WHAT THE TASK ASKS :: The following data has a line with "Definition month_days (y" and a line with "let '(y, m, d) := t in (if". Write out exactly those lines and all the lines between them.

SUPPLIED ENTRIES ::
(* ===== verification/HttpDate.v ===== *)
(** The [Date] header of the answers to the NGN (http_date_now and
    format_http_date of src/src/call/orchestrator.rs): a count of seconds since
    1970 as an IMF-fixdate.

    The code uses the algorithm of Hinnant on eras of 400 years;
    [http_date_is_gregorian] compares it with a calendar that goes from each day to
    the next. *)
From S2P Require Import Prelude RustStr.

(** [{:0w}]: zeros in front, up to [w] digits. *)
Definition print_padded (w : nat) (z : Z) : string :=
  let s := print_uint z in
  String.concat "" (repeat "0" (w - String.length s)) +:+ s.

Definition DAY_NAMES : list string := ["Mon"; "Tue"; "Wed"; "Thu"; "Fri"; "Sat"; "Sun"].
Definition MONTH_NAMES : list string :=
  ["Jan"; "Feb"; "Mar"; "Apr"; "May"; "Jun"; "Jul"; "Aug"; "Sep"; "Oct"; "Nov"; "Dec"].

(** Year, month from 1, day from 1. *)
Definition Date : Type := Z * Z * Z.

(** [yoe] to [d]: the date of a day of an era, with the year counted in the era
    from a March. *)
Definition date_of_era_day (doe : Z) : Date :=
  let yoe := (doe - doe / 1460 + doe / 36524 - doe / 146096) / 365 in
  let doy := doe - (365 * yoe + yoe / 4 - yoe / 100) in
  let mp := (5 * doy + 2) / 153 in
  let d := doy - (153 * mp + 2) / 5 + 1 in
  let m := if mp <? 10 then mp + 3 else mp - 9 in
  (yoe, m, d).

Definition civil_from_days (days_since_epoch : Z) : Date :=
  let z := days_since_epoch + 719468 in
  let era := Z.quot (if 0 <=? z then z else z - 146096) 146097 in
  let doe := z - era * 146097 in
  let '(yoe, m, d) := date_of_era_day doe in
  let y := yoe + era * 400 in
  (if m <=? 2 then y + 1 else y, m, d).

Definition format_http_date (secs_since_epoch : Z) : string :=
  let day_seconds := secs_since_epoch mod 86400 in
  let hour := day_seconds / 3600 in
  let minute := day_seconds mod 3600 / 60 in
  let second := day_seconds mod 60 in
  let days_since_epoch := secs_since_epoch / 86400 in
  let dow := Z.to_nat ((days_since_epoch + 3) mod 7) in
  let '(year, m, d) := civil_from_days days_since_epoch in
  let dow_name := nth dow DAY_NAMES "" in
  let month_name := nth (Z.to_nat (m - 1)) MONTH_NAMES "" in
  dow_name +:+ ", " +:+ print_padded 2 d +:+ " " +:+ month_name +:+ " " +:+ print_padded 4 year +:+ " " +:+
    print_padded 2 hour +:+ ":" +:+ print_padded 2 minute +:+ ":" +:+ print_padded 2 second +:+ " GMT".

(** [http_date_now]: the wall clock in nanoseconds; before 1970 it is taken for 1970. *)
Definition http_date_now (since_epoch : option Z) : string :=
  format_http_date (match since_epoch with Some d => as_secs d | None => 0 end).

Example http_date_example : format_http_date 1778485415 = "Mon, 11 May 2026 07:43:35 GMT".
Proof. by vm_compute. Qed.

(** ** The calendar *)

Definition leap (y : Z) : bool := (y mod 4 =? 0) && (negb (y mod 100 =? 0) || (y mod 400 =? 0)).
Definition month_days (y m : Z) : Z :=
  if m =? 2 then if leap y then 29 else 28
  else if (m =? 4) || (m =? 6) || (m =? 9) || (m =? 11) then 30 else 31.
Definition next_day (t : Date) : Date :=
  let '(y, m, d) := t in
  if d <? month_days y m then (y, m, d + 1) else if m <? 12 then (y, m + 1, 1) else (y + 1, 1, 1).

(** The date [n] days after the first of January 1970. *)
Definition nth_day (n : nat) : Date := Nat.iter n next_day (1970, 1, 1).

(** The calendar year of a year counted from March. *)
Definition from_march (t : Date) (era : Z) : Date :=
  let '(y, m, d) := t in (if m <=? 2 then y + era * 400 + 1 else y + era * 400, m, d).

Lemma civil_era z : 0 <= z -> civil_from_days (z - 719468) = from_march (date_of_era_day (z mod 146097)) (z / 146097).
Proof.
  intros Hz. unfold civil_from_days, from_march. replace (z - 719468 + 719468) with z by lia.
  replace (0 <=? z) with true by lia. rewrite Z.quot_div_nonneg by lia.
  replace (z - z / 146097 * 146097) with (z mod 146097) by (pose proof (Z.div_mod z 146097); lia).
  by destruct (date_of_era_day (z mod 146097)) as [[y m] d].
Qed.

Lemma leap_era y k : leap (y + k * 400) = leap y.
Proof.
  unfold leap. rewrite (Z.mod_add y k 400) by done.
  replace (y + k * 400) with (y + (k * 100) * 4) at 1 by lia. rewrite Z.mod_add by done.
  replace (y + k * 400) with (y + (k * 4) * 100) by lia. by rewrite Z.mod_add by done.
Qed.

Lemma next_day_era y m d k : next_day (y + k * 400, m, d) = (let '(y', m', d') := next_day (y, m, d) in (y' + k * 400, m', d')).
Proof.
  unfold next_day, month_days. rewrite leap_era. destruct (d <? _); [done|]. destruct (m <? 12); [done|]. f_equal; f_equal; lia.
Qed.

(** *** Within an era: the years, then the days of a year *)

(** The day of the era a year starts on, and the sum whose quotient by 365 is the year. *)
Definition year_start (y : Z) : Z := 365 * y + y / 4 - y / 100 + y / 400.
Definition year_sum (doe : Z) : Z := doe - doe / 1460 + doe / 36524 - doe / 146096.

Lemma year_sum_mono a b : a <= b -> year_sum a <= year_sum b.
Proof.
  intros Hab. replace b with (a + Z.of_nat (Z.to_nat (b - a))) by lia. generalize (Z.to_nat (b - a)). intros n.
  induction n as [|n IH]; [by rewrite Z.add_0_r|]. etransitivity; [exact IH|].
  replace (a + Z.of_nat (S n)) with (a + Z.of_nat n + 1) by lia. generalize (a + Z.of_nat n). intros x. unfold year_sum.
  change 146096 with (36524 * 4). rewrite <- !Z.div_div by done.
  assert ((x + 1) / 36524 = x / 36524 \/ (x + 1) / 36524 = x / 36524 + 1) by (Z.to_euclidean_division_equations; lia).
  assert ((x + 1) / 1460 <= x / 1460 + 1) by (Z.to_euclidean_division_equations; lia).
  assert (((x + 1) / 36524) / 4 <= (x / 36524) / 4 + ((x + 1) / 36524 - x / 36524)) by (Z.to_euclidean_division_equations; lia). lia.
Qed.

Lemma year_of_day y doe : 0 <= y < 400 -> year_start y <= doe < year_start (y + 1) -> year_sum doe / 365 = y.
Proof.
  intros Hy Hd.
  assert ((year_sum (year_start y) / 365 =? y) && (year_sum (year_start (y + 1) - 1) / 365 =? y) = true) as Hc
    by range_exhaust y 0 400.
  apply andb_true_iff in Hc as [Hc1%Z.eqb_eq Hc2%Z.eqb_eq].
  pose proof (Z.div_le_mono _ _ 365 ltac:(done) (year_sum_mono (year_start y) doe ltac:(lia))).
  pose proof (Z.div_le_mono _ _ 365 ltac:(done) (year_sum_mono doe (year_start (y + 1) - 1) ltac:(lia))). lia.
Qed.

Lemma day_has_year doe : 0 <= doe < 146097 -> exists y k, 0 <= y < 400 /\ doe = year_start y + k /\ 0 <= k < year_start (y + 1) - year_start y.
Proof.
  intros Hd. assert (forall n : nat, doe < year_start (Z.of_nat n) -> exists y, 0 <= y < Z.of_nat n /\ year_start y <= doe < year_start (y + 1)) as H.
  { induction n as [|n IH]; intros Hn; [change (year_start (Z.of_nat 0)) with 0 in Hn; lia|].
    destruct (decide (doe < year_start (Z.of_nat n))) as [Hl|Hl].
    - destruct (IH Hl) as (y & Hy & Hb). exists y. split; [lia | exact Hb].
    - exists (Z.of_nat n). replace (Z.of_nat n + 1) with (Z.of_nat (S n)) by lia. split; lia. }
  destruct (H 400%nat) as (y & Hy & Hb); [change (year_start (Z.of_nat 400)) with 146097; lia|].
  exists y, (doe - year_start y). lia.
Qed.

(** The month and the day of a day of the year that starts in March. *)
Definition month_day (doy : Z) : Z * Z :=
  let mp := (5 * doy + 2) / 153 in (if mp <? 10 then mp + 3 else mp - 9, doy - (153 * mp + 2) / 5 + 1).

Lemma date_of_year y k : 0 <= y < 400 -> 0 <= k < year_start (y + 1) - year_start y ->
  date_of_era_day (year_start y + k) = (y, fst (month_day k), snd (month_day k)).
Proof.
  intros Hy Hk. pose proof (year_of_day y (year_start y + k) Hy ltac:(lia)) as Hyoe. unfold year_sum in Hyoe.
  unfold date_of_era_day. rewrite Hyoe. assert (y / 400 = 0) as H0 by (apply Z.div_small; lia).
  replace (year_start y + k - (365 * y + y / 4 - y / 100)) with k by (unfold year_start; lia). done.
Qed.

Lemma year_length y : 0 <= y < 400 -> year_start (y + 1) - year_start y = (if leap (y + 1) then 366 else 365).
Proof.
  intros Hy. assert ((year_start (y + 1) - year_start y =? if leap (y + 1) then 366 else 365) = true) by range_exhaust y 0 400. lia.
Qed.

Lemma leap_february y m : m <> 2 -> month_days y m = month_days 1 m.
Proof. intros Hm. unfold month_days. by replace (m =? 2) with false by lia. Qed.

(** Day by day, up to the twenty-eighth of February. *)
Lemma month_day_next k : 0 <= k < 364 ->
  let '(m, d) := month_day k in
  month_day (k + 1) = (if (m =? 2) || (d <? month_days 1 m) then (m, d + 1) else if m <? 12 then (m + 1, 1) else (1, 1)) /\
  (m = 2 -> d < 28).
Proof.
  intros Hk.
  assert ((let '(m, d) := month_day k in
    bool_decide (month_day (k + 1) = (if (m =? 2) || (d <? month_days 1 m) then (m, d + 1) else if m <? 12 then (m + 1, 1) else (1, 1))) &&
    (negb (m =? 2) || (d <? 28))) = true) as H by range_exhaust k 0 364.
  destruct (month_day k) as [m d]. apply andb_true_iff in H as [H1%bool_decide_eq_true_1 H2]. split; [exact H1 | lia].
Qed.

Lemma era_days doe : 0 <= doe < 146096 ->
  from_march (date_of_era_day (doe + 1)) 0 = next_day (from_march (date_of_era_day doe) 0).
Proof.
  intros H. destruct (day_has_year doe ltac:(lia)) as (y & k & Hy & -> & Hk). rewrite (date_of_year y k Hy Hk).
  pose proof (year_length y Hy) as Hlen. destruct (decide (k < 364)) as [Hs|Hs].
  - replace (year_start y + k + 1) with (year_start y + (k + 1)) by lia.
    rewrite date_of_year by (try destruct (leap (y + 1)); lia). pose proof (month_day_next k ltac:(lia)) as Hn.
    destruct (month_day k) as [m d]. cbn [fst snd]. destruct Hn as [-> H2]. unfold from_march, next_day.
    destruct (m =? 2) eqn:Em; cbn [orb fst snd].
    + assert (m = 2) as -> by lia. specialize (H2 eq_refl). cbn [Z.leb Z.compare Pos.compare Pos.compare_cont]. unfold month_days. cbn [Z.eqb Pos.eqb].
      assert ((d <? 29) = true) as E9 by lia. assert ((d <? 28) = true) as E8 by lia.
      destruct (leap (y + 0 * 400 + 1)); cbv iota; by rewrite ?E9, ?E8.
    + destruct (m <=? 2) eqn:Em2; first [rewrite (leap_february (y + 0 * 400 + 1)) by lia | rewrite (leap_february (y + 0 * 400)) by lia]; destruct (d <? month_days 1 m) eqn:Ed; cbn [fst snd];
        rewrite ?Em2; try done; destruct (m <? 12) eqn:E12; cbn [fst snd].
      * by replace (m + 1 <=? 2) with true by lia.
      * lia.
      * by replace (m + 1 <=? 2) with false by lia.
      * done.
  - destruct (leap (y + 1)) eqn:El; (destruct (decide (k = 364)) as [->|Hk4]; [|try (assert (k = 365) as -> by lia); try lia]).
    + replace (year_start y + 364 + 1) with (year_start y + 365) by lia. rewrite date_of_year by lia.
      change (month_day 364) with (2, 28). change (month_day 365) with (2, 29). cbn -[leap Z.add]. unfold month_days. cbn [Z.eqb Pos.eqb].
      rewrite !Z.add_0_r. by rewrite El.
    + destruct (decide (y = 399)) as [->|Hy9]; [change (year_start 399) with 145731 in H; first [lia | by vm_compute in El]|].
      replace (year_start y + 365 + 1) with (year_start (y + 1) + 0) by lia. pose proof (year_length (y + 1) ltac:(lia)).
      rewrite date_of_year by (try destruct (leap (y + 1 + 1)); lia).
      change (month_day 365) with (2, 29). change (month_day 0) with (3, 1). cbn -[leap Z.add]. unfold month_days. cbn [Z.eqb Pos.eqb].
      rewrite !Z.add_0_r. rewrite El. cbn -[Z.add]. by rewrite ?Z.add_0_r.
    + destruct (decide (y = 399)) as [->|Hy9]; [change (year_start 399) with 145731 in H; first [lia | by vm_compute in El]|].
      replace (year_start y + 364 + 1) with (year_start (y + 1) + 0) by lia. pose proof (year_length (y + 1) ltac:(lia)).
      rewrite date_of_year by (try destruct (leap (y + 1 + 1)); lia).
      change (month_day 364) with (2, 28). change (month_day 0) with (3, 1). cbn -[leap Z.add]. unfold month_days. cbn [Z.eqb Pos.eqb].
      rewrite !Z.add_0_r. rewrite El. cbn -[Z.add]. by rewrite ?Z.add_0_r.
Qed.

Lemma from_march_era t k : from_march t k = (let '(y, m, d) := from_march t 0 in (y + k * 400, m, d)).
Proof. destruct t as [[y m] d]. cbn. destruct (m <=? 2); f_equal; f_equal; lia. Qed.

Lemma civil_next n : 0 <= n -> civil_from_days (n + 1) = next_day (civil_from_days n).
Proof.
  intros Hn. set (z := n + 719468).
  replace (n + 1) with (z + 1 - 719468) by lia. replace n with (z - 719468) at 1 by lia.
  rewrite !civil_era by lia. pose proof (Z.div_mod z 146097 ltac:(done)) as Hdm. pose proof (Z.mod_pos_bound z 146097 ltac:(done)) as Hb.
  destruct (decide (z mod 146097 = 146096)) as [Hl|Hl].
  - assert ((z + 1) / 146097 = z / 146097 + 1) as -> by (symmetry; apply (Z.div_unique _ _ _ 0); lia).
    assert ((z + 1) mod 146097 = 0) as -> by (symmetry; apply (Z.mod_unique _ _ (z / 146097 + 1)); lia).
    rewrite Hl, (from_march_era _ (z / 146097)).
    change (from_march (date_of_era_day 146096) 0) with (400, 2, 29). cbn [fst snd]. rewrite next_day_era.
    change (date_of_era_day 0) with (0, 3, 1). cbn. f_equal. f_equal. lia.
  - assert ((z + 1) / 146097 = z / 146097) as -> by (symmetry; apply (Z.div_unique _ _ _ (z mod 146097 + 1)); lia).
    assert ((z + 1) mod 146097 = z mod 146097 + 1) as -> by (symmetry; apply (Z.mod_unique _ _ (z / 146097)); lia).
    pose proof (era_days (z mod 146097) ltac:(lia)) as H.
    rewrite (from_march_era (date_of_era_day (z mod 146097 + 1)) (z / 146097)), H.
    rewrite (from_march_era (date_of_era_day (z mod 146097)) (z / 146097)).
    destruct (from_march (date_of_era_day (z mod 146097)) 0) as [[y m] d]. by rewrite next_day_era.
Qed.

Lemma civil_nth n : civil_from_days (Z.of_nat n) = nth_day n.
Proof.
  induction n as [|n IH]; [by vm_compute|]. rewrite Nat2Z.inj_succ. unfold Z.succ. rewrite civil_next by lia. by rewrite IH.
Qed.

(** For every count of seconds the header names the day of the Gregorian
    calendar that is that many days after Thursday the first of January 1970, with
    its day of the week, and the time of day; the leap days of all the years are
    counted. *)
Theorem http_date_is_gregorian n h m s : 0 <= h < 24 -> 0 <= m < 60 -> 0 <= s < 60 ->
  let '(year, month, d) := nth_day n in
  format_http_date (86400 * Z.of_nat n + 3600 * h + 60 * m + s) =
  nth (Z.to_nat ((Z.of_nat n + 3) mod 7)) DAY_NAMES "" +:+ ", " +:+ print_padded 2 d +:+ " " +:+
    nth (Z.to_nat (month - 1)) MONTH_NAMES "" +:+ " " +:+ print_padded 4 year +:+ " " +:+
    print_padded 2 h +:+ ":" +:+ print_padded 2 m +:+ ":" +:+ print_padded 2 s +:+ " GMT".
Proof.
  intros Hh Hm Hs. unfold format_http_date. set (x := 86400 * Z.of_nat n + 3600 * h + 60 * m + s).
  assert (x / 86400 = Z.of_nat n) as -> by (symmetry; apply (Z.div_unique _ _ _ (3600 * h + 60 * m + s)); lia).
  assert (x mod 86400 = 3600 * h + 60 * m + s) as -> by (symmetry; apply (Z.mod_unique _ _ (Z.of_nat n)); lia).
  assert ((3600 * h + 60 * m + s) / 3600 = h) as -> by (symmetry; apply (Z.div_unique _ _ _ (60 * m + s)); lia).
  assert ((3600 * h + 60 * m + s) mod 3600 = 60 * m + s) as -> by (symmetry; apply (Z.mod_unique _ _ h); lia).
  assert ((60 * m + s) / 60 = m) as -> by (symmetry; apply (Z.div_unique _ _ _ s); lia).
  assert ((3600 * h + 60 * m + s) mod 60 = s) as -> by (symmetry; apply (Z.mod_unique _ _ (60 * h + m)); lia).
  rewrite civil_nth. by destruct (nth_day n) as [[year month] d].
Qed.

Lemma http_date_is_gregorian_witness :
  0 <= 23 < 24 /\ nth_day 789 = (1972, 2, 29) /\ format_http_date (86400 * 789 + 3600 * 23) = "Tue, 29 Feb 1972 23:00:00 GMT".
Proof.
  split; [done|]. assert (nth_day 789 = (1972, 2, 29)) as Hd by (by vm_compute). split; [exact Hd|].
  pose proof (http_date_is_gregorian 789 23 0 0 ltac:(lia) ltac:(lia) ltac:(lia)) as H. rewrite Hd in H.
  etransitivity; [|etransitivity; [exact H|]]; by vm_compute.
Defined.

REPLY TO THE TASK ::
Definition month_days (y m : Z) : Z :=
  if m =? 2 then if leap y then 29 else 28
  else if (m =? 4) || (m =? 6) || (m =? 9) || (m =? 11) then 30 else 31.
Definition next_day (t : Date) : Date :=
  let '(y, m, d) := t in
  if d <? month_days y m then (y, m, d + 1) else if m <? 12 then (y, m + 1, 1) else (y + 1, 1, 1).

(** The date [n] days after the first of January 1970. *)
Definition nth_day (n : nat) : Date := Nat.iter n next_day (1970, 1, 1).

(** The calendar year of a year counted from March. *)
Definition from_march (t : Date) (era : Z) : Date :=
  let '(y, m, d) := t in (if m <=? 2 then y + era * 400 + 1 else y + era * 400, m, d).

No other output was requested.